(Stored items)
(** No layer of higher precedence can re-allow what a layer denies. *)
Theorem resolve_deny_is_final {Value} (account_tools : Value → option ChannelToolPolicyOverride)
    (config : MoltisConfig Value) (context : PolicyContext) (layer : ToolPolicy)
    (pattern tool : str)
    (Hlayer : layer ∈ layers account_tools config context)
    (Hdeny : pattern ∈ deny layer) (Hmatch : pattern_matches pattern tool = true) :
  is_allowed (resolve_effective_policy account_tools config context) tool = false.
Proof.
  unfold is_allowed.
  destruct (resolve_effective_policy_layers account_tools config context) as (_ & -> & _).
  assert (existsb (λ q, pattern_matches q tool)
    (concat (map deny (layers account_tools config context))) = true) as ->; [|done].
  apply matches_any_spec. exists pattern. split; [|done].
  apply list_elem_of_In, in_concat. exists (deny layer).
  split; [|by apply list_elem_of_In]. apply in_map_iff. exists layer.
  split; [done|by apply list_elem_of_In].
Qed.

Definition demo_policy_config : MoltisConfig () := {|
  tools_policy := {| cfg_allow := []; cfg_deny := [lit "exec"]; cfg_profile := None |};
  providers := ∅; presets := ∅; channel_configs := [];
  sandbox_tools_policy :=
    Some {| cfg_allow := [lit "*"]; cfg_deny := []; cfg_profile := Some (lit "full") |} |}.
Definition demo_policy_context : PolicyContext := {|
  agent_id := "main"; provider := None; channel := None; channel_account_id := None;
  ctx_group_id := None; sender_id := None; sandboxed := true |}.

_Task requirements_: Exact copies of every record above are required.

_Response to the task_:
(** No layer of higher precedence can re-allow what a layer denies. *)
Theorem resolve_deny_is_final {Value} (account_tools : Value → option ChannelToolPolicyOverride)
    (config : MoltisConfig Value) (context : PolicyContext) (layer : ToolPolicy)
    (pattern tool : str)
    (Hlayer : layer ∈ layers account_tools config context)
    (Hdeny : pattern ∈ deny layer) (Hmatch : pattern_matches pattern tool = true) :
  is_allowed (resolve_effective_policy account_tools config context) tool = false.
Proof.
  unfold is_allowed.
  destruct (resolve_effective_policy_layers account_tools config context) as (_ & -> & _).
  assert (existsb (λ q, pattern_matches q tool)
    (concat (map deny (layers account_tools config context))) = true) as ->; [|done].
  apply matches_any_spec. exists pattern. split; [|done].
  apply list_elem_of_In, in_concat. exists (deny layer).
  split; [|by apply list_elem_of_In]. apply in_map_iff. exists layer.
  split; [done|by apply list_elem_of_In].
Qed.

Definition demo_policy_config : MoltisConfig () := {|
  tools_policy := {| cfg_allow := []; cfg_deny := [lit "exec"]; cfg_profile := None |};
  providers := ∅; presets := ∅; channel_configs := [];
  sandbox_tools_policy :=
    Some {| cfg_allow := [lit "*"]; cfg_deny := []; cfg_profile := Some (lit "full") |} |}.
Definition demo_policy_context : PolicyContext := {|
  agent_id := "main"; provider := None; channel := None; channel_account_id := None;
  ctx_group_id := None; sender_id := None; sandboxed := true |}.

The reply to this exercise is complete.